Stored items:
####################

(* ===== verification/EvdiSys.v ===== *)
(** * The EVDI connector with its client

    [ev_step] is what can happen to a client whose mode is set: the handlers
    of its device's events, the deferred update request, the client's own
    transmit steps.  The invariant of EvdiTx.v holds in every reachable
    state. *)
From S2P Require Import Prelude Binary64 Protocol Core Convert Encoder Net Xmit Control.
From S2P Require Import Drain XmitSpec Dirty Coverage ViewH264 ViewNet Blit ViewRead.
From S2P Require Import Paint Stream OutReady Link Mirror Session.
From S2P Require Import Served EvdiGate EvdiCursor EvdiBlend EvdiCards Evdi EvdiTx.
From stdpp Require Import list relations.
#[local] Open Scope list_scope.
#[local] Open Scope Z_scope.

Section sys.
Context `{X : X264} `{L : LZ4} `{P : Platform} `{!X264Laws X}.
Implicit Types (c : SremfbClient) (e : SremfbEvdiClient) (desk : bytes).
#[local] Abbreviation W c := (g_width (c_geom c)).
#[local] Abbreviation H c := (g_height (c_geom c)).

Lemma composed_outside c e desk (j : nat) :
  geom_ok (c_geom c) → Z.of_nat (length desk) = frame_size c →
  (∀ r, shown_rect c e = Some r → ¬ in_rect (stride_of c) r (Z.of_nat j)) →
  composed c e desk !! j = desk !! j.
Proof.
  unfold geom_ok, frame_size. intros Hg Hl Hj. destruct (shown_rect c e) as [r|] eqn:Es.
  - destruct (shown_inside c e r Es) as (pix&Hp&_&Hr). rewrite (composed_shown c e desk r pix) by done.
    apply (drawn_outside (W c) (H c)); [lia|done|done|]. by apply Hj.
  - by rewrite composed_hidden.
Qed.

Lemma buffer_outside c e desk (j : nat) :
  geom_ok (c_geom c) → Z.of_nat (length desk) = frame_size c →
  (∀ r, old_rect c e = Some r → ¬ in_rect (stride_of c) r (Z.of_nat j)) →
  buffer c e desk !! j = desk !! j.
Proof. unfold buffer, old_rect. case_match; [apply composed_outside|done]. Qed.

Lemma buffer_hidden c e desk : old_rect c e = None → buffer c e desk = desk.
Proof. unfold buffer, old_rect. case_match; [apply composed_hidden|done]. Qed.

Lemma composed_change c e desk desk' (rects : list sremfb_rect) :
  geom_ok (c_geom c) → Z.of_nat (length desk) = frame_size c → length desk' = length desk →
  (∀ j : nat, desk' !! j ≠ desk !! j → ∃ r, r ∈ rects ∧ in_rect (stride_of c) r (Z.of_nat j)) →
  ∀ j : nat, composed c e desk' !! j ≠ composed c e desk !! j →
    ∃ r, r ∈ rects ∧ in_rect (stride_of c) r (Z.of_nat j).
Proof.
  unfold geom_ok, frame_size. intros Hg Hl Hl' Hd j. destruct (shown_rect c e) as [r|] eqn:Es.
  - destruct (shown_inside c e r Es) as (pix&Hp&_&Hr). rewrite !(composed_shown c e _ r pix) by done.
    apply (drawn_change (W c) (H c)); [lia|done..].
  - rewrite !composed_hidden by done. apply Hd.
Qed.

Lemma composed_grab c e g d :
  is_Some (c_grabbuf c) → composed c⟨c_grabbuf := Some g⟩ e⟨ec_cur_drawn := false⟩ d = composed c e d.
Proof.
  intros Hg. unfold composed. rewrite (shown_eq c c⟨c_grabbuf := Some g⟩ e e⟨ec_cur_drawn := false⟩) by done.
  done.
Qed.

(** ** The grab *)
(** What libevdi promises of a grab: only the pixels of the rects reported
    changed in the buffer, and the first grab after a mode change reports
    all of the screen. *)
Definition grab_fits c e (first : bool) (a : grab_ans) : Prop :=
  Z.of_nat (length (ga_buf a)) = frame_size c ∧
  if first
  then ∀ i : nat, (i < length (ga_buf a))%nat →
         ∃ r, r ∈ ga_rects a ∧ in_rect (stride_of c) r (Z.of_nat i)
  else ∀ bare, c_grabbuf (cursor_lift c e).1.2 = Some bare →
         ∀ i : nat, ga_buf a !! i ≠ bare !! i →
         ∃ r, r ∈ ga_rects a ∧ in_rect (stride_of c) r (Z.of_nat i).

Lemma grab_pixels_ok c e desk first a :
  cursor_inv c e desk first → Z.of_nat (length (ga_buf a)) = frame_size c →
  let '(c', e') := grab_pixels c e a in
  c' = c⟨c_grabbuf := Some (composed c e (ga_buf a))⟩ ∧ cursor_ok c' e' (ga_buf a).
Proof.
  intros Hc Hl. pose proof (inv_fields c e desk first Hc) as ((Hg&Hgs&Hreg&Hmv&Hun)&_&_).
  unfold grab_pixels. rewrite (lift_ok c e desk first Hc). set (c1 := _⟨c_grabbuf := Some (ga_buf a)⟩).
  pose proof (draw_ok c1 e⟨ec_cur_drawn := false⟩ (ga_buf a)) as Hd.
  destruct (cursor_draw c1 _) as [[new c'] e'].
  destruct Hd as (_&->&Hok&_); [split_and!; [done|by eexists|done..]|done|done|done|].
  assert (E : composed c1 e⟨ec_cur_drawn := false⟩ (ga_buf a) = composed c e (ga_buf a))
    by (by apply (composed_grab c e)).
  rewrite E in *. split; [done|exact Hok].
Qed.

####################

**Assigned task:** Transcribe each record exactly as it is written above.

**Exercise answer:**
(* ===== verification/EvdiSys.v ===== *)
(** * The EVDI connector with its client

    [ev_step] is what can happen to a client whose mode is set: the handlers
    of its device's events, the deferred update request, the client's own
    transmit steps.  The invariant of EvdiTx.v holds in every reachable
    state. *)
From S2P Require Import Prelude Binary64 Protocol Core Convert Encoder Net Xmit Control.
From S2P Require Import Drain XmitSpec Dirty Coverage ViewH264 ViewNet Blit ViewRead.
From S2P Require Import Paint Stream OutReady Link Mirror Session.
From S2P Require Import Served EvdiGate EvdiCursor EvdiBlend EvdiCards Evdi EvdiTx.
From stdpp Require Import list relations.
#[local] Open Scope list_scope.
#[local] Open Scope Z_scope.

Section sys.
Context `{X : X264} `{L : LZ4} `{P : Platform} `{!X264Laws X}.
Implicit Types (c : SremfbClient) (e : SremfbEvdiClient) (desk : bytes).
#[local] Abbreviation W c := (g_width (c_geom c)).
#[local] Abbreviation H c := (g_height (c_geom c)).

Lemma composed_outside c e desk (j : nat) :
  geom_ok (c_geom c) → Z.of_nat (length desk) = frame_size c →
  (∀ r, shown_rect c e = Some r → ¬ in_rect (stride_of c) r (Z.of_nat j)) →
  composed c e desk !! j = desk !! j.
Proof.
  unfold geom_ok, frame_size. intros Hg Hl Hj. destruct (shown_rect c e) as [r|] eqn:Es.
  - destruct (shown_inside c e r Es) as (pix&Hp&_&Hr). rewrite (composed_shown c e desk r pix) by done.
    apply (drawn_outside (W c) (H c)); [lia|done|done|]. by apply Hj.
  - by rewrite composed_hidden.
Qed.

Lemma buffer_outside c e desk (j : nat) :
  geom_ok (c_geom c) → Z.of_nat (length desk) = frame_size c →
  (∀ r, old_rect c e = Some r → ¬ in_rect (stride_of c) r (Z.of_nat j)) →
  buffer c e desk !! j = desk !! j.
Proof. unfold buffer, old_rect. case_match; [apply composed_outside|done]. Qed.

Lemma buffer_hidden c e desk : old_rect c e = None → buffer c e desk = desk.
Proof. unfold buffer, old_rect. case_match; [apply composed_hidden|done]. Qed.

Lemma composed_change c e desk desk' (rects : list sremfb_rect) :
  geom_ok (c_geom c) → Z.of_nat (length desk) = frame_size c → length desk' = length desk →
  (∀ j : nat, desk' !! j ≠ desk !! j → ∃ r, r ∈ rects ∧ in_rect (stride_of c) r (Z.of_nat j)) →
  ∀ j : nat, composed c e desk' !! j ≠ composed c e desk !! j →
    ∃ r, r ∈ rects ∧ in_rect (stride_of c) r (Z.of_nat j).
Proof.
  unfold geom_ok, frame_size. intros Hg Hl Hl' Hd j. destruct (shown_rect c e) as [r|] eqn:Es.
  - destruct (shown_inside c e r Es) as (pix&Hp&_&Hr). rewrite !(composed_shown c e _ r pix) by done.
    apply (drawn_change (W c) (H c)); [lia|done..].
  - rewrite !composed_hidden by done. apply Hd.
Qed.

Lemma composed_grab c e g d :
  is_Some (c_grabbuf c) → composed c⟨c_grabbuf := Some g⟩ e⟨ec_cur_drawn := false⟩ d = composed c e d.
Proof.
  intros Hg. unfold composed. rewrite (shown_eq c c⟨c_grabbuf := Some g⟩ e e⟨ec_cur_drawn := false⟩) by done.
  done.
Qed.

(** ** The grab *)
(** What libevdi promises of a grab: only the pixels of the rects reported
    changed in the buffer, and the first grab after a mode change reports
    all of the screen. *)
Definition grab_fits c e (first : bool) (a : grab_ans) : Prop :=
  Z.of_nat (length (ga_buf a)) = frame_size c ∧
  if first
  then ∀ i : nat, (i < length (ga_buf a))%nat →
         ∃ r, r ∈ ga_rects a ∧ in_rect (stride_of c) r (Z.of_nat i)
  else ∀ bare, c_grabbuf (cursor_lift c e).1.2 = Some bare →
         ∀ i : nat, ga_buf a !! i ≠ bare !! i →
         ∃ r, r ∈ ga_rects a ∧ in_rect (stride_of c) r (Z.of_nat i).

Lemma grab_pixels_ok c e desk first a :
  cursor_inv c e desk first → Z.of_nat (length (ga_buf a)) = frame_size c →
  let '(c', e') := grab_pixels c e a in
  c' = c⟨c_grabbuf := Some (composed c e (ga_buf a))⟩ ∧ cursor_ok c' e' (ga_buf a).
Proof.
  intros Hc Hl. pose proof (inv_fields c e desk first Hc) as ((Hg&Hgs&Hreg&Hmv&Hun)&_&_).
  unfold grab_pixels. rewrite (lift_ok c e desk first Hc). set (c1 := _⟨c_grabbuf := Some (ga_buf a)⟩).
  pose proof (draw_ok c1 e⟨ec_cur_drawn := false⟩ (ga_buf a)) as Hd.
  destruct (cursor_draw c1 _) as [[new c'] e'].
  destruct Hd as (_&->&Hok&_); [split_and!; [done|by eexists|done..]|done|done|done|].
  assert (E : composed c1 e⟨ec_cur_drawn := false⟩ (ga_buf a) = composed c e (ga_buf a))
    by (by apply (composed_grab c e)).
  rewrite E in *. split; [done|exact Hok].
Qed.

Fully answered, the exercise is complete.